# What you have to do
Report each line of the data below in which "resumed" appears.

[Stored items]
====

(** X18.  When [select] takes a tick while a refresh request is still
    queued, [Run] stays in the send on [next] from then on: whatever the
    scheduler offers afterwards, a cancellation included, is never taken,
    and [Run] does not return.  This holds for both providers. *)
Theorem run_blocks_on_tick_when_pending :
  (forall pre rest p p1 n,
     keychain.FileProvider_Run pre p = keychain.AtSelect p1 true n ->
     keychain.FileProvider_Run (pre ++ keychain.SelTick :: rest) p
     = keychain.BlockedOnSend p1 n) /\
  (forall cfg pre rest p p1 n,
     keychain.S3Provider_Run cfg pre p = keychain.AtSelect p1 true n ->
     keychain.S3Provider_Run cfg (pre ++ keychain.SelTick :: rest) p
     = keychain.BlockedOnSend p1 n).
Proof.
  split.
  - intros pre rest p p1 n. unfold keychain.FileProvider_Run. apply run_loop_blocks.
  - intros cfg pre rest p p1 n. unfold keychain.S3Provider_Run.
    destruct (keychain.client _).
    + apply run_loop_blocks.
    + destruct cfg; [apply run_loop_blocks|discriminate].
Qed.

Lemma run_blocks_on_tick_when_pending_witness :
  keychain.FileProvider_Run
    ([keychain.SelNext Codebook.dir_ok; keychain.SelTick]
     ++ keychain.SelTick :: [keychain.SelDone]) Codebook.keys
  = keychain.BlockedOnSend
      (fst (keychain.File_update Codebook.dir_ok
              (keychain.mkFileProvider "/keys" keychain.ten_seconds
                 (keychain.Fdata Codebook.keys)))) 1.
Proof.
  apply (proj1 run_blocks_on_tick_when_pending). reflexivity.
Defined.

Lemma File_update_Err fs p p' e :
  keychain.File_update fs p = (p', Some e) -> p' = p.
Proof.
  unfold keychain.File_update.
  destruct (keychain.ReadDir fs _); [|congruence].
  destruct (keychain.File_collect _ _ _ _); [discriminate|congruence].
Qed.

Lemma S3_update_Err c p p' e :
  keychain.S3_update c p = (p', Some e) -> p' = p.
Proof.
  unfold keychain.S3_update.
  destruct (keychain.ListObjectsV2 c _ _); [|congruence].
  destruct (keychain.S3_collect _ _ _ _ _); [discriminate|congruence].
Qed.
(** One step of a schedule keeps a running handler in order. *)
Lemma play_in_order {A} (Q Q' : Run World → Outcome A → Prop)
    (c : Running A) (choice : Choice) :
  in_order Q Q' c →
  in_order Q Q' (play c choice) ∧ going (state c) (state (play c choice)).
Proof.
  destruct c as [r m left]. unfold in_order. cbn [state main leftovers].
  intros [Hi Hmode].
  assert (∀ x : Run World * Async A * list (Thread StageResponse),
            going r x.1.1 → invariant x.1.1 →
            survives x.1.2 Q' x.1.1 →
            Forall (fun t => callback_ok t x.1.1) x.2 →
            Forall (fun t => callback_ok t r) left →
            (invariant x.1.1 ∧
             ((¬ spoiled x.1.1 ∧ left ++ x.2 = [] ∧ holds x.1.2 Q Q' x.1.1)
              ∨ (survives x.1.2 Q' x.1.1 ∧
                 Forall (fun t => callback_ok t x.1.1) (left ++ x.2))))
            ∧ going r x.1.1) as Hbeside.
  { intros x Hg Hi' Hs Hl Hold. split; [| done]. split; [done |]. right.
    split; [done |]. apply Forall_app. split; [| done].
    by eapply callbacks_later. }
  assert (∀ r1 (x : Run World * Async A * list (Thread StageResponse)),
            going r r1 → left = [] → resumed Q Q' r1 x →
            (invariant x.1.1 ∧
             ((¬ spoiled x.1.1 ∧ left ++ x.2 = [] ∧ holds x.1.2 Q Q' x.1.1)
              ∨ (survives x.1.2 Q' x.1.1 ∧
                 Forall (fun t => callback_ok t x.1.1) (left ++ x.2))))
            ∧ going r x.1.1) as Halone.
  { intros r1 x Hg -> (Hg' & Hi' & Hcases). cbn [app].
    split; [| by etrans]. split; [done |].
    destruct Hcases as [(? & ? & ?) | (? & ?)]; [by left | by right]. }
  destruct choice as [| i | i]; cbn [play state main leftovers].
  - (* the handler *)
    destruct m as [o | X [o | Y f k' | Y io k'] k | tasks k];
      try (cbn [state main leftovers]; split; [by split | done]).
    destruct (io r) as [r1 o] eqn:Hio.
    destruct Hmode as [(Hn & -> & Hh) | (Hs & Hl)].
    + cbn [holds thread_holds] in Hh. rewrite Hio in Hh. cbn [fst snd] in Hh.
      destruct Hh as (Hg & Hi1 & [[Hsp Hf] | [Hn1 Hh1]]).
      * destruct (resume_survives (Do (k' o) k) Q' r1 Hf Hi1)
          as (Hg' & Hi' & Hs' & Hl').
        destruct (resume (Do (k' o) k) r1) as [[r2 m'] rest].
        cbn [state main leftovers fst snd app] in *.
        split; [| by etrans]. split; [done |]. by right.
      * pose proof (resume_holds (Do (k' o) k) Q Q' r1 Hh1 Hn1 Hi1) as Hres.
        destruct (Halone r1 _ Hg eq_refl Hres) as [Hin Hgo].
        destruct (resume (Do (k' o) k) r1) as [[r2 m'] rest].
        cbn [state main leftovers fst snd app] in *. done.
    + cbn [survives thread_survives] in Hs.
      destruct (Hs r (reflexivity _) Hi) as (Hg & Hi1 & Hs1).
      rewrite Hio in Hg, Hi1, Hs1. cbn [fst snd] in Hg, Hi1, Hs1.
      destruct (resume_survives (Do (k' o) k) Q' r1 Hs1 Hi1)
        as (Hg' & Hi' & Hs' & Hl').
      assert (going r (resume (Do (k' o) k) r1).1.1) as Hg2 by by etrans.
      destruct (Hbeside _ Hg2 Hi' Hs' Hl' Hl) as [Hin Hgo].
      destruct (resume (Do (k' o) k) r1) as [[r2 m'] rest].
      cbn [state main leftovers fst snd] in *. done.
  - (* a callback of the stage *)
    destruct m as [o | X t k | tasks k];
      try (cbn [state main leftovers]; split; [by split | done]).
    destruct (tasks !! i) as [[o | Y f k' | Y io k'] |] eqn:Hti;
      try (cbn [state main leftovers]; split; [by split | done]).
    destruct (io r) as [r1 o] eqn:Hio.
    assert (i < length tasks) as Hlen by by eapply lookup_lt_Some.
    destruct Hmode as [(Hn & -> & Hh) | (Hs & Hl)].
    + cbn [holds] in Hh. destruct Hh as [Hok Hk].
      apply callbacks_ok_Forall in Hok.
      pose proof (proj1 (Forall_lookup _ _) Hok i _ Hti) as Hcb.
      cbn [callback_ok] in Hcb.
      destruct (Hcb r (reflexivity _) Hi) as (Hb & Hi1 & Hsp & Hcb1).
      rewrite Hio in Hb, Hi1, Hsp, Hcb1. cbn [fst snd] in Hb, Hi1, Hsp, Hcb1.
      assert (resumed Q Q' r1 (resume (All (<[i := k' o]> tasks) k) r1))
        as Hres.
      { apply (resume_all _ k Q Q' r r1); try done.
        - intros o' r' ?. by apply resume_holds.
        - apply Forall_insert; [| done].
          eapply callbacks_later; [by apply beside_going | done].
        - destruct (Hsp Hn) as [? | Hrej]; [by left |]. right.
          exists i, (k' o). split; [| done].
          by apply list_lookup_insert_eq. }
      destruct (Halone r1 _ (beside_going _ _ Hb) eq_refl Hres) as [Hin Hgo].
      destruct (resume (All (<[i := k' o]> tasks) k) r1) as [[r2 m'] rest].
      cbn [state main leftovers fst snd app] in *. done.
    + cbn [survives] in Hs. destruct Hs as [Hok Hk].
      apply callbacks_ok_Forall in Hok.
      pose proof (proj1 (Forall_lookup _ _) Hok i _ Hti) as Hcb.
      cbn [callback_ok] in Hcb.
      destruct (Hcb r (reflexivity _) Hi) as (Hb & Hi1 & _ & Hcb1).
      rewrite Hio in Hb, Hi1, Hcb1. cbn [fst snd] in Hb, Hi1, Hcb1.
      assert (survives (All (<[i := k' o]> tasks) k) Q' r1) as Hs1.
      { cbn [survives]. split.
        - apply callbacks_ok_Forall, Forall_insert; [| done].
          eapply callbacks_later; [by apply beside_going | done].
        - intros o' r' Hr'. apply Hk. by etrans. }
      destruct (resume_survives _ Q' r1 Hs1 Hi1) as (Hg' & Hi' & Hs' & Hl').
      assert (going r (resume (All (<[i := k' o]> tasks) k) r1).1.1) as Hg2
        by (etrans; [by apply beside_going | done]).
      destruct (Hbeside _ Hg2 Hi' Hs' Hl' Hl) as [Hin Hgo].
      destruct (resume (All (<[i := k' o]> tasks) k) r1) as [[r2 m'] rest].
      cbn [state main leftovers fst snd] in *. done.
  - (* a callback left in flight *)
    destruct (left !! i) as [[o | Y f k' | Y io k'] |] eqn:Hti;
      try (cbn [state main leftovers]; split; [by split | done]).
    destruct (io r) as [r1 o] eqn:Hio.
    destruct Hmode as [(Hn & -> & Hh) | (Hs & Hl)]; [done |].
    pose proof (proj1 (Forall_lookup _ _) Hl i _ Hti) as Hcb.
    cbn [callback_ok] in Hcb.
    destruct (Hcb r (reflexivity _) Hi) as (Hb & Hi1 & _ & Hcb1).
    rewrite Hio in Hb, Hi1, Hcb1. cbn [fst snd] in Hb, Hi1, Hcb1.
    destruct (advance_callback (k' o) r1 r1 Hcb1 (reflexivity _) Hi1)
      as (Hb' & Hi' & _ & Hcb' & _).
    destruct (advance (k' o) r1) as [r2 t']. cbn [state main leftovers fst snd] in *.
    assert (beside r r2) as Hb2 by by etrans.
    split; [| by apply beside_going]. split; [done |]. right. split.
    + by eapply survives_later.
    + apply Forall_insert; [| done].
      eapply callbacks_later; [by apply beside_going | done].
Qed.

====

# Output of the task
            going r r1 → left = [] → resumed Q Q' r1 x →
      assert (resumed Q Q' r1 (resume (All (<[i := k' o]> tasks) k) r1))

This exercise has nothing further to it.